Teddy looked up with awe in his blue eyes. He well knew that this was the rector's usual practice when any delinquent was brought before his notice, but it had never yet fallen to his lot to receive the invitation. Mr. Upton had his own way of doing things, so people said, and he had greater faith in reasoning with any culprits than scolding them, whether they were grown men, or women, or children.
Teddy's restless ways in church had been a trial to him for a long time, and he felt that this morning's action must receive a check. 'Thank you, sir,' responded Mrs. John; 'he shall come to you after school is over this afternoon.'
And Teddy, completely sobered, walked home beside his mother without uttering a word.
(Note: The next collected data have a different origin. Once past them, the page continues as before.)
(* ===== verification/AuthoringTheorems.v ===== *)
(** * Theorems about authoring

    What holds of every sequence of operations of the repositories: published versions
    are immutable, the pointers are consistent, a publication is decided by the report on
    the stored rows alone, evidence does not change what a version means, and the
    contention loop always answers. *)

From S2P Require Import Prelude Externals JsonFacts Base TraversalTables Store TraversalStore CrawlExecution TraversalTheorems Instances Settings Guardrails Canonicalization DomainScope UrlMatcher Crawler Snapshot Preview TestEvidence VersionValidation SemanticHash AuthoringStore Authoring EvidenceStore AuthoringOps AuthoringEdits AuthoringInvariants AuthoringLifecycle AuthoringExample.

Section authoring_theorems.
Context `{U : UuidLib} `{L : UrlLib} `{H : HostLib} `{R : RegexLib} `{J : JsonLib} `{Serde : SerdeLib}.
Context `{Hash : HashLib} `{VW : !VersionWire} `{W : !AuthoringWire}.

Fixpoint run_ops (ops : list AuthoringOp) (db : AuthoringDb) : AuthoringDb :=
  match ops with
  | [] => db
  | op :: ops => run_ops ops (run_op op db)
  end.

(** C10. Whatever operations follow, a published version keeps its row, the seeds, page
    types, matchers and transitions it owns are neither changed nor removed nor joined
    by others, and no audit event or evidence is changed or removed. *)
Theorem published_history_kept (ops : list AuthoringOp) (db : AuthoringDb) : history db (run_ops ops db).
Proof.
  revert db. induction ops as [|op ops IH]; intros db; simpl; [done|].
  etrans; [apply (run_op_respects history history_operations)|apply IH].
Qed.

(** C11. In every database the operations reach, each crawler's pointers name a draft and
    a published version of its own, so that [ensure_pointer_consistency] never fails, and
    a crawler has no second draft. *)
Theorem reachable_pointers_consistent artifacts collections db
    (Hreach : reachable_authoring artifacts collections db) :
  (forall c, ensure_pointer_consistency db c = Ok tt) /\
  (forall v v' r r', t_versions db !! v = Some r -> t_versions db !! v' = Some r' ->
    vn_state r = Draft -> vn_state r' = Draft -> vn_crawler_id r = vn_crawler_id r' -> v = v') /\
  (forall v r, t_versions db !! v = Some r -> is_Some (t_crawlers db !! vn_crawler_id r)).
Proof.
  apply reachable_lifecycle in Hreach as [Hd Hp Hu Ho].
  assert (Hvs : forall v r, t_versions db !! v = Some r -> version_states db !! v = Some (vn_crawler_id r, vn_state r))
    by (intros v r Hr; unfold version_states; by rewrite lookup_fmap, Hr).
  assert (Hin : forall c s v, version_states db !! v = Some (c, s) -> version_in_state db c s v = true).
  { intros c s v Hv. unfold version_states in Hv. rewrite lookup_fmap in Hv. unfold version_in_state.
    destruct (t_versions db !! v) as [r|]; simplify_eq/=. rewrite String.eqb_refl. by rewrite bool_decide_true. }
  split_and!.
  - intros c. unfold ensure_pointer_consistency. apply reject_if_ok.
    destruct (t_crawlers db !! id_to_string c) as [r|] eqn:Hr; [|done]. apply orb_false_iff. unfold pointer_dangles.
    split.
    + destruct (cr_active_draft r) as [v|] eqn:Hv; [|done]. by rewrite (Hin _ _ _ (Hd _ _ _ Hr Hv)).
    + destruct (cr_active_published r) as [v|] eqn:Hv; [|done]. by rewrite (Hin _ _ _ (Hp _ _ _ Hr Hv)).
  - intros v v' r r' Hr Hr' Hs Hs' Hc. apply Hvs in Hr, Hr'. rewrite Hs in Hr. rewrite Hs', <- Hc in Hr'.
    destruct (Hu _ _ Hr) as (x & Hx & Hxd), (Hu _ _ Hr') as (y & Hy & Hyd). congruence.
  - intros v r Hr. eapply Ho, Hvs, Hr.
Qed.

(** ** Publication *)

(** The database after a publication. *)
Definition after_publication (c : CrawlerId) (id : CrawlerVersionId) (cr : CrawlerRow) (v : CrawlerVersion)
    (db : AuthoringDb) : AuthoringDb :=
  db <| t_versions := <[id_to_string id := {| vn_crawler_id := id_to_string c; vn_state := Published;
          vn_json := version_to_str v |}]> (t_versions db) |>
     <| t_crawlers := <[id_to_string c := set_pointers (Some (id_to_string id)) None cr]> (t_crawlers db) |>.

Definition publish_event_id (id : CrawlerVersionId) (occurred_at : string) : string :=
  "publish:" ++ id_to_string id ++ ":" ++ occurred_at.

Definition publish_event (id : CrawlerVersionId) (actor occurred_at : string) (base : option CrawlerVersionId)
    (report : VersionValidationReport) : AuditRow :=
  {| audit_event_type := "CRAWLER_VERSION_PUBLISHED"; audit_actor := actor;
     audit_occurred_at := occurred_at; audit_entity_type := "CRAWLER_VERSION";
     audit_entity_id := id_to_string id;
     audit_payload_json := audit_payload id base (Some (report_config_hash report)) (warning_summary report) |}.

Definition publish_record (v : CrawlerVersion) (actor occurred_at : string) (base : option CrawlerVersionId)
    (report : VersionValidationReport) : CrawlerVersionRecord :=
  {| rec_version := v; rec_audit := {| am_actor := Some actor; am_occurred_at := Some occurred_at;
       am_config_hash := Some (report_config_hash report); am_warning_summary := warning_summary report;
       am_base_version_id := base |} |}.

(** What a publication answers and does, by the report on the stored rows. *)
Definition publication (c : CrawlerId) (id : CrawlerVersionId) (actor occurred_at : string)
    (registry : VersionValidationRegistry) (db : AuthoringDb)
    : result CrawlerRepositoryError CrawlerVersionRecord * AuthoringDb :=
  match publication_validation_context db c id with
  | Err e => (Err e, db)
  | Ok ctx =>
    match registry_validate registry ctx with
    | Err _ => (Err PublicationValidationInfrastructure, db)
    | Ok report =>
      if negb (publishable report) then (Err (PublicationValidationFailed report), db) else
      match base_version_from_audit db id, t_crawlers db !! id_to_string c with
      | Ok base, Some cr =>
        let published := with_state Published (ctx_version ctx) in
        if known_key (t_audit db) (publish_event_id id occurred_at)
        then (Err (RepoDatabase (DbDatabase ConstraintViolation)), db)
        else (Ok (publish_record published actor occurred_at base report),
              after_publication c id cr published db
                <| t_audit := <[publish_event_id id occurred_at :=
                     publish_event id actor occurred_at base report]> (t_audit db) |>)
      | Err e, _ => (Err e, db)
      | _, None => (Err CrawlerNotFound, db)
      end
    end
  end.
At half-past four he stood on the rectory doorsteps looking into the cool broad hall in front of him, which led out of a glass door at the opposite end into a brilliant flower garden. Spotless white druggeting covered the floor and stairs, and everything indoors denoted a careful housekeeper. Mr. Upton was a widower, and was to a great extent ruled by two or three old and faithful servants.
As the boy stood there the rector appeared, and led him into his study.
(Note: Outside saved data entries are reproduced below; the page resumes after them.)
(** * gmail-mcp-server: the mailbox client, the transmission client,
      the scheduler and the shared retry policy, embedded in Rocq.

    Sources embedded here:
    - [utils/errors.ts]       (module [Errors]): error classes, [withRetry];
    - [email/imap-client.ts]  (module [Imap]): [listEmails], [getEmail],
                              [searchEmails], [parseEmail];
    - [email/smtp-client.ts]  (module [Smtp]): [sendEmail], [replyEmail];
    - [scheduler.ts]          (module [Scheduler]): [timeToCronExpression],
                              [setupScheduler].

    Conventions.  JavaScript numbers that the code uses as counters, sizes
    and indices are integers of [Z]; an optional property ([x?: T], or a
    value that may be [undefined]) is an [option]; a promise is modelled by
    the way it settles; the console, the timers and the network are
    modelled by the traces the code leaves on them. *)

From Stdlib Require Import ZArith QArith List String Ascii Bool Lia Permutation.
From Stdlib Require Import DecimalString.
Import ListNotations.

Local Open Scope string_scope.
Local Open Scope Z_scope.

(* ================================================================== *)
(** * JavaScript built-ins used by the sources *)
(* ================================================================== *)

Module Js.

(** [!!s] for a string: every string but the empty one is truthy. *)
Definition truthy (s : string) : bool :=
  match s with
  | EmptyString => false
  | String _ _ => true
  end.

(** [!!x] for a [string | undefined]. *)
Definition truthy_opt (x : option string) : bool :=
  match x with
  | Some s => truthy s
  | None => false
  end.

(** [x || undefined] on an optional string. *)
Definition or_undefined (x : option string) : option string :=
  if truthy_opt x then x else None.

(** [x || d] on an optional string. *)
Definition or_default (x : option string) (d : string) : string :=
  match x with
  | Some s => if truthy s then s else d
  | None => d
  end.

(** [s.startsWith(p)]. *)
Definition startsWith (s p : string) : bool := String.prefix p s.

(** [x?.startsWith(p)] used as a condition: [undefined] is falsy. *)
Definition startsWith_opt (x : option string) (p : string) : bool :=
  match x with
  | Some s => startsWith s p
  | None => false
  end.

(** [s.includes(p)]: [p] occurs somewhere in [s]. *)
Fixpoint str_includes (s p : string) : bool :=
  String.prefix p s ||
  match s with
  | EmptyString => false
  | String _ s' => str_includes s' p
  end.

(** [arr.includes(x)] on an array of strings. *)
Definition includes (arr : list string) (x : string) : bool :=
  existsb (String.eqb x) arr.

(** [arr.join(sep)] on an array of strings. *)
Definition join (sep : string) (arr : list string) : string :=
  String.concat sep arr.

(** [arr.slice(start, end)] for integer arguments (ECMAScript
    Array.prototype.slice): a negative index counts from the end, both
    indices are clamped to the array, an empty range gives [[]]. *)
Definition slice {A : Type} (arr : list A) (start end_ : Z) : list A :=
  let len := Z.of_nat (List.length arr) in
  let k := if start <? 0 then Z.max (len + start) 0 else Z.min start len in
  let final := if end_ <? 0 then Z.max (len + end_) 0 else Z.min end_ len in
  firstn (Z.to_nat (final - k)) (skipn (Z.to_nat k) arr).

(** [`${n}`] for an integer [n]: its decimal digits. *)
Definition number_to_string (n : Z) : string :=
  DecimalString.NilZero.string_of_int (Z.to_int n).

(** [arr.reverse()]. *)
Definition reverse {A : Type} (arr : list A) : list A := rev arr.

(** How an awaited promise settles: it resolves, it rejects, or it never
    settles (the continuation of the [await] never runs). *)
Inductive Settled (T E : Type) : Type :=
| Resolved (v : T)
| Rejected (e : E)
| Pending.
Arguments Resolved {T E} v.
Arguments Rejected {T E} e.
Arguments Pending {T E}.

End Js.

(* ================================================================== *)
(** * utils/errors.ts *)
(* ================================================================== *)

Module Errors.
Import Js.

(** The classes of the error hierarchy; [BaseClass] is a direct instance
    of [GmailMCPError]. *)
Inductive GmailClass : Type :=
| BaseClass
| AuthenticationClass
| RateLimitClass
| ValidationClass
| NotFoundClass.

(** A thrown value: an instance of [GmailMCPError] (or of a subclass) with
    its public fields, or any other [Error] (of a library, of the
    runtime) with its message. *)
Inductive JsError : Type :=
| Gmail (cls : GmailClass) (message code : string)
        (statusCode : option Z) (retryable : bool)
| Other (message : string).

Definition error_message (e : JsError) : string :=
  match e with
  | Gmail _ m _ _ _ => m
  | Other m => m
  end.

Definition error_code (e : JsError) : option string :=
  match e with
  | Gmail _ _ c _ _ => Some c
  | Other _ => None
  end.

(** [new GmailMCPError(message, code)]: [statusCode] is left undefined and
    [retryable] takes its default [false]. *)
Definition GmailMCPError (message code : string) : JsError :=
  Gmail BaseClass message code None false.

Definition AuthenticationError (message : string) : JsError :=
  Gmail AuthenticationClass
    (message ++ ". Please check your GMAIL_CLIENT_ID, GMAIL_CLIENT_SECRET, and GMAIL_REFRESH_TOKEN in .env file.")
    "AUTH_ERROR" (Some 401) false.

Definition RateLimitError (message : string) : JsError :=
  Gmail RateLimitClass (message ++ ". Please wait before retrying.")
    "RATE_LIMIT_ERROR" (Some 429) true.

Definition ValidationError (message : string) (field : option string) : JsError :=
  Gmail ValidationClass
    (match field with
     | Some f => "Validation error in " ++ f ++ ": " ++ message
     | None => "Validation error: " ++ message
     end)
    "VALIDATION_ERROR" (Some 400) false.

Definition NotFoundError (resource : string) : JsError :=
  Gmail NotFoundClass (resource ++ " not found") "NOT_FOUND_ERROR" (Some 404) false.

(** [error instanceof RateLimitError]. *)
Definition instanceof_RateLimitError (e : JsError) : bool :=
  match e with
  | Gmail RateLimitClass _ _ _ _ => true
  | _ => false
  end.

(** [error instanceof GmailMCPError]. *)
Definition instanceof_GmailMCPError (e : JsError) : bool :=
  match e with
  | Gmail _ _ _ _ _ => true
  | Other _ => false
  end.

(** [error.retryable], read only on instances of [GmailMCPError]. *)
Definition retryable (e : JsError) : bool :=
  match e with
  | Gmail _ _ _ _ r => r
  | Other _ => false
  end.

(** How a call of [withRetry] ends. *)
Inductive Outcome (T : Type) : Type :=
| Returned (v : T)
| Threw (e : JsError)
| ThrewUndefined            (* [throw lastError!] with no error recorded *)
| NeverReturns.             (* the awaited operation never settled *)
Arguments Returned {T} v.
Arguments Threw {T} e.
Arguments ThrewUndefined {T}.
Arguments NeverReturns {T}.

(** What a call of [withRetry] did: its outcome, the durations handed to
    [setTimeout] in order, and the number of times it called [fn].  (The
    warning written to the console before a rate-limit pause is not
    recorded.) *)
Record Run (T : Type) : Type := mkRun {
  outcome : Outcome T;
  sleeps : list Z;
  calls : nat
}.
Arguments mkRun {T} _ _ _.
Arguments outcome {T} _.
Arguments sleeps {T} _.
Arguments calls {T} _.

Section WithRetry.
Context {T : Type}.

(** [fn] is called once per attempt: [fn attempt] is the way the call
    made at iteration [attempt] settles. *)
Variable fn : Z -> Settled T JsError.
Variables maxRetries delayMs : Z.

Definition throw_lastError (lastError : option JsError) : Outcome T :=
  match lastError with
  | Some e => Threw e
  | None => ThrewUndefined
  end.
'We shall have half an hour before tea, to have a little conversation, my boy. Sit down, and tell me what you have been learning at Sunday-school this afternoon.'
'Teacher was telling us about the children of Israel in Egypt. I'm afraid I don't remember very much what he said, for I was busy thinking about coming to see you.'
Mr. Upton smiled, and drew the child on to talk; then, after he was thoroughly at ease, he put a large Bible in front of him.
'I want you to read me a verse in the First Epistle of St. John, and the third chapter. It is the fifteenth verse; can you find it?'
'Yes, sir,' and with an eager importance Teddy turned over the leaves.
'Whosoever hateth his brother is a murderer,' he read solemnly.
'That will do. Now think it over for five minutes in silence, and then tell me what your thoughts are about it.'
The boy hung his head in shame; he folded his arms and sat immovable till the five minutes were over, then he said timidly, 'I wouldn't hate a brother. I'd like to have one. Do you think it means the same when it's a girl?'
'Precisely the same—a brother means any person in the world, man, woman, or child.'
'Then I ought to be hung.'
There was much self-pity in Teddy's tone. Mr. Upton did not smile, he was gazing abstractedly out of the window, and said slowly, 'The root of murder is anger. The same motive that prompts a passionate statement, prompts a passionate and perhaps fatal blow.'
There was silence; then in a more cheerful tone the rector turned to the little culprit.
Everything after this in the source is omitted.